The distance of the point (2, 3, 2) from the plane `3x+4y+4z=23` measured parallel to the line `(x+3)/(1)=(y-6)/(-2)=(z-1)/(1)` is

To find the distance of the point \( P(2, 3, 2) \) from the plane \( 3x + 4y + 4z = 23 \) measured parallel to the line given by \( \frac{x+3}{1} = \frac{y-6}{-2} = \frac{z-1}{1} \), we can follow these steps: ### Step 1: Determine the Direction Ratios of the Line The given line can be expressed in parametric form.
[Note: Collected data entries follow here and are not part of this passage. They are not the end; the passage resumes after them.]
(* ===== verification/Brackets.v ===== *)
(** * Sections that change a thread's state and put it back

    Pairs of inline functions and macros of which the first changes a part of
    the state of the running thread and returns, or keeps, what the second
    needs to restore it: intr_disable and intr_restore of
    include/machine/cpufunc.h, curthread_pflags_set and
    curthread_pflags_restore of include/sys/proc.h, sched_pin and sched_unpin
    of include/sys/sched.h, CURVNET_SET and CURVNET_RESTORE of
    include/net/vnet.h. *)

From S2P Require Import Prelude.

(** ** The code *)

(** The flags register; members of curthread (flags, how often it is pinned,
    its network stack and the function that set it); vnet_magic_n of the
    network stacks. *)
Record kthread := KThread {
  rflags : Z; td_pflags : Z; td_pinned : Z; td_vnet : Z; td_vnet_lpush : Z; vnet_magic_n : gmap Z Z }.

Definition with_rflags (f : Z) (s : kthread) : kthread := KThread f s.(td_pflags) s.(td_pinned) s.(td_vnet) s.(td_vnet_lpush) s.(vnet_magic_n).
Definition with_pflags (f : Z) (s : kthread) : kthread := KThread s.(rflags) f s.(td_pinned) s.(td_vnet) s.(td_vnet_lpush) s.(vnet_magic_n).
Definition with_pinned (n : Z) (s : kthread) : kthread := KThread s.(rflags) s.(td_pflags) n s.(td_vnet) s.(td_vnet_lpush) s.(vnet_magic_n).
Definition with_vnet (v : Z) (s : kthread) : kthread := KThread s.(rflags) s.(td_pflags) s.(td_pinned) v s.(td_vnet_lpush) s.(vnet_magic_n).
Definition with_lpush (p : Z) (s : kthread) : kthread := KThread s.(rflags) s.(td_pflags) s.(td_pinned) s.(td_vnet) p s.(vnet_magic_n).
The direction ratios of the line are \( (1, -2, 1) \). ### Step 2: Write the Parametric Equations of the Line Since the line passes through the point \( (2, 3, 2) \) and has direction ratios \( (1, -2, 1) \), we can write the parametric equations as: \[ x = 2 + t, \quad y = 3 - 2t, \quad z = 2 + t \] where \( t \) is a parameter. ### Step 3: General Point on the Line A general point on the line can be expressed as: \[ (2 + t, 3 - 2t, 2 + t) \] ### Step 4: Substitute into the Plane Equation To find the point where this line intersects the plane, substitute the parametric equations into the plane equation \( 3x + 4y + 4z = 23 \): \[ 3(2 + t) + 4(3 - 2t) + 4(2 + t) = 23 \] ### Step 5: Simplify the Equation Expanding and simplifying: \[ 6 + 3t + 12 - 8t + 8 + 4t = 23 \] Combine like terms: \[ (3t - 8t + 4t) + (6 + 12 + 8) = 23 \] \[ - t + 26 = 23 \] ### Step 6: Solve for \( t \) Rearranging gives: \[ -t = 23 - 26 \implies -t = -3 \implies t = 3 \] ### Step 7: Find the Point of Intersection Substituting \( t = 3 \) back into the parametric equations: \[ x = 2 + 3 = 5, \quad y = 3 - 2(3) = -3, \quad z = 2 + 3 = 5 \] Thus, the point of intersection is \( (5, -3, 5) \). ### Step 8: Calculate the Distance Now, we calculate the distance from the point \( P(2, 3, 2) \) to the point of intersection \( (5, -3, 5) \): \[ \text{Distance} = \sqrt{(5 - 2)^2 + (-3 - 3)^2 + (5 - 2)^2} \] Calculating each term: \[ = \sqrt{(3)^2 + (-6)^2 + (3)^2} \] \[ = \sqrt{9 + 36 + 9} = \sqrt{54} = 3\sqrt{6} \] ### Final Answer Thus, the distance of the point \( (2, 3, 2) \) from the plane \( 3x + 4y + 4z = 23 \) measured parallel to the given line is \( 3\sqrt{6} \).